Now, record the automatic measurement of pre-injected radioactivity that appears on the display of the Auto Display and Injection System. Then, inject the Tracer via the intravenous route at three hours and 30 minutes, after the start. Have the patient wait in the waiting room of the radiation controlled area for 50 minutes.
Then, four hours and 30 minutes after the start time, transfer the patient from the waiting room to the PET/CT machine, and record brain images for 10 minutes. After imaging, check the injection area for extravasation. Once all data is acquired, evaluation all image data for a standardized uptake value measurement using imaging software and compare the clinical assessment with the FDG-PET/CT images.
This figure shows a representative FDG-PET/CT brain image. Shown here is the measurement of the right thalamic glucose metabolism in a 3-dimensional image browser. Here we see a representative color mapped image after FDG-PET and CT fusion.
The blood glucose level at the time of the scan as depicted as red with a 50 percent SUV max threshold. This panel, shows representative 3-dimensional brain surface FDG-PET images. The red regions have a higher glucose metabolism than the green regions.
The blood glucose level at the time of scan is shown in red. While attempting this procedure, it's important that bombardment time and energy are adjusted according to the number of patients. Also, attention should be paid to the cryptand-222 tube, because it can be easily become stopped up by crystallization.
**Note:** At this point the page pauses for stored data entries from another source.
(** What the handler does with an upload that passes the four checks,
    following the outcome of [open] and of [write]. *)
Lemma _handle_image_upload_validated (cfg : AIConfig) (req : WebRequest)
    (f : UploadedFile) (name task_id : string) (tr : list event) :
  ai_config self = Some cfg →
  Spec.first_failing req = None →
  files req !! "file" = Some (Some f) →
  filename f = Some name →
  args req !! "task_id" = Some task_id →
  _handle_image_upload w self req tr
  = let path := Spec.upload_path cfg task_id (unix_seconds w) name in
    match open_wb w path with
    | Some e =>
        if is_Exception e
        then (Raise (Facts.save_failure e), (tr ++ [Facts.save_failure_logged])%list)
        else (Raise e, tr)
    | None =>
        match file_write w path (body f) with
        | Some e =>
            if is_Exception e
            then (Raise (Facts.save_failure e),
                  (tr ++ [FileOpen path; Facts.save_failure_logged])%list)
            else (Raise e, (tr ++ [FileOpen path])%list)
        | None =>
            (Return (success JNull),
             (tr ++ [FileOpen path; FileWrite path (body f);
                     Facts.upload_saved_logged task_id path])%list)
        end
    end.
Proof.
  intros Hcfg Hchecks Hfile Hname Htask.
  destruct (first_failing_none req f name task_id Hchecks Hfile Hname Htask)
    as (Hnamed & Htruthy & Hallowed).
  unfold _handle_image_upload, named_file. rewrite Hfile, Hname, Hnamed.
  py_step. rewrite Htask. py_step.
  rewrite Htruthy, endswith_any_extension_allowed, Hallowed, Hcfg.
  py_step. cbn [negb]. cbv iota.
  fold (Spec.upload_name task_id (unix_seconds w) name).
  fold (Spec.upload_path cfg task_id (unix_seconds w) name).
  unfold _handle_image_upload_except.
  destruct (open_wb w _) as [e|].
  { py_step. by destruct (is_Exception e). }
  py_step. destruct (file_write w _ _) as [e|].
  { py_step. destruct (is_Exception e); [| done]. by rewrite <- app_assoc. }
  py_step. by rewrite <- !app_assoc.
Qed.

(** X9: whatever the request, the upload handler makes no outbound POST. *)
Theorem X9_upload_never_posts (req : WebRequest) (tr : list event) :
  ∃ evs,
    (_handle_image_upload w self req tr).2 = (tr ++ evs)%list ∧
    Spec.posted evs = [].
Proof.
  unfold _handle_image_upload, _handle_image_upload_except. py_step.
  repeat (case_match; simplify_eq/=; py_step);
    try (exists []; by rewrite app_nil_r);
    (eexists; split; [rewrite <- ?app_assoc; reflexivity | done]).
Qed.

(** X10: when an upload passes the four checks but saving it fails, the
    handler logs the failure and raises a 500 error whose message is "Failed
    to save image: " followed by the text of the failure.  If [open] failed
    no file was touched; if [write] failed the file has been opened (created
    or truncated) and is left so. *)
Theorem X10_upload_save_failures (cfg : AIConfig) (req : WebRequest)
    (f : UploadedFile) (name task_id : string) (e : exn) (tr : list event) :
  ai_config self = Some cfg →
  Spec.first_failing req = None →
  files req !! "file" = Some (Some f) →
  filename f = Some name →
  args req !! "task_id" = Some task_id →
  is_Exception e = true →
  (open_wb w (Spec.upload_path cfg task_id (unix_seconds w) name) = Some e →
   _handle_image_upload w self req tr
   = (Raise (ServerError ("Failed to save image: " +:+ str e) 500),
      (tr ++ [Facts.save_failure_logged])%list)) ∧
  (open_wb w (Spec.upload_path cfg task_id (unix_seconds w) name) = None →
   file_write w (Spec.upload_path cfg task_id (unix_seconds w) name) (body f) = Some e →
   _handle_image_upload w self req tr
   = (Raise (ServerError ("Failed to save image: " +:+ str e) 500),
      (tr ++ [FileOpen (Spec.upload_path cfg task_id (unix_seconds w) name);
              Facts.save_failure_logged])%list)).
Proof.
  intros Hcfg Hchecks Hfile Hname Htask Hexception.
  rewrite (_handle_image_upload_validated cfg req f name task_id tr
             Hcfg Hchecks Hfile Hname Htask). cbv zeta.
  split.
  - intros ->. by rewrite Hexception.
  - intros -> ->. by rewrite Hexception.
Qed.


(** X13: on a component without configuration, an upload that passes the
    four checks is not saved: the [AttributeError] of
    [self.ai_config.snapshot_path] leaves the handler as it is, outside the
    handler's own 400 and 500 errors, and no file is touched. *)
Theorem X13_upload_without_configuration (req : WebRequest) (f : UploadedFile)
    (name task_id : string) (tr : list event) :
  ai_config self = None →
  Spec.first_failing req = None →
  files req !! "file" = Some (Some f) →
  filename f = Some name →
  args req !! "task_id" = Some task_id →
  _handle_image_upload w self req tr
  = (Raise (Facts.no_attribute "snapshot_path"), tr).
Proof.
  intros Hcfg Hchecks Hfile Hname Htask.
  destruct (first_failing_none req f name task_id Hchecks Hfile Hname Htask)
    as (Hnamed & Htruthy & Hallowed).
  unfold _handle_image_upload, named_file. rewrite Hfile, Hname, Hnamed.
  py_step. rewrite Htask. py_step.
  by rewrite Htruthy, endswith_any_extension_allowed, Hallowed, Hcfg.
Qed.

End UploadHandlerMore.

(** *** The extension of a saved upload *)

Lemma last_dot_suffix_last_index (s : string) :
  Spec.last_dot_suffix s = (fun k => Str.drop k s) <$> Facts.last_index "." s.
Proof.
  induction s as [|c s IH]; [done |]. simpl. rewrite IH.
  destruct (Facts.last_index "." s) as [k|]; [done |]. simpl.
  by destruct (decide (c = "."%char)).
Qed.
(** X12. The recipient address always starts with [whatsapp:+], and for a
    recipient that passes [validateE164] it is [whatsapp:+] followed by the
    recipient. *)
Theorem toNumber_has_plus (recipientNumber : string) :
  Js.startsWith "whatsapp:+" (toNumber recipientNumber) = true /\
  (validateE164 recipientNumber = true ->
   toNumber recipientNumber = "whatsapp:+" +:+ recipientNumber).
Proof.
  unfold toNumber. split.
  - destruct (Js.startsWith "+" recipientNumber) eqn:E.
    + apply startsWith_plus in E as [s' ->].
      apply (startsWith_append "whatsapp:+" s').
    + apply (startsWith_append "whatsapp:+" recipientNumber).
  - intros Hvalid.
    destruct (Js.startsWith "+" recipientNumber) eqn:E; [| reflexivity].
    apply startsWith_plus in E as [s' ->].
    unfold validateE164, Js.digits_only in Hvalid. simpl in Hvalid. discriminate.
Qed.

(** ** The identifiers in a media URL *)

Section UrlFacts.
Import JsOps.

Lemma regex_group_unfold lit excl slash l :
  regex_group lit excl slash l
  = match regex_here lit excl slash l with
    | Some g => Some g
    | None => match l with
              | [] => None
              | _ :: l' => regex_group lit excl slash l'
              end
    end.
Proof. destruct l; reflexivity. Qed.
(** [unsubscribe(topic, handler = null)] *)
Definition unsubscribe (topic : string) (handler : option Handler) : M bus bool :=
  fun b =>
    match read b topic with
    | Absent => (Ret false, b)
    | Inherited =>
        match handler with
        | None => (Ret true, b)          (* [delete] finds no own property *)
        | Some _ => (Throw (type_error "t.indexOf is not a function"), b)
        end
    | Handlers ref =>
        match handler with
        | None => (Ret true, remove topic b)
        | Some h =>
            match Events.indexOf h (array_at b ref) with
            | None => (Ret false, b)
            | Some i =>
                let t' := Events.splice1 i (array_at b ref) in
                let b1 := Bus (own b) (<[ref := t']> (arrays b))
                              (next b) (user b) in
                match t' with
                | [] => (Ret true, remove topic b1)
                | _ :: _ => (Ret true, b1)
                end
            end
        end
    end.

(** What a handler does when applied: it may use the bus. *)
Variable call : Handler -> list value -> M bus value.

(** [t.forEach(...)]: the length is read once; the index [k] is then looked
    up in the array as it is when its turn comes, and passed over when the
    array no longer reaches it. *)
Fixpoint walk (ref : nat) (args : list value) (todo k : nat)
         (responses : list value) : M bus (list value) :=
  match todo with
  | O => ret responses
  | S todo' =>
      fun b =>
        match array_at b ref !! k with
        | Some handler =>
            (let! r := call handler args in
             walk ref args todo' (S k) (responses ++ [r])) b
        | None => walk ref args todo' (S k) responses b
        end
  end.

(** [publish(topic, ...args)] *)
Definition publish (topic : string) (args : list value) : M bus value :=
  fun b =>
    match read b topic with
    | Absent => (Ret VNull, b)
    | Inherited => (Throw (type_error "t.forEach is not a function"), b)
    | Handlers ref =>
        (let! responses := walk ref args (length (array_at b ref)) 0 [] in
         ret (VArr responses)) b
    end.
Also know that the hook of syringes should be handled carefully because it can be easily broken. In addition, be aware that a patient with cerebral traumatic brain injury can sometimes make unforeseen movements during image acquisition. Follow this procedure, add in many ways various radioactive tests can be applied in order to answer additional questions involving amino acid metabolism.
Don't forget that working with radioactive materials can be extremely hazardous and precautions such as radiation protection should always be taken while performing this procedure.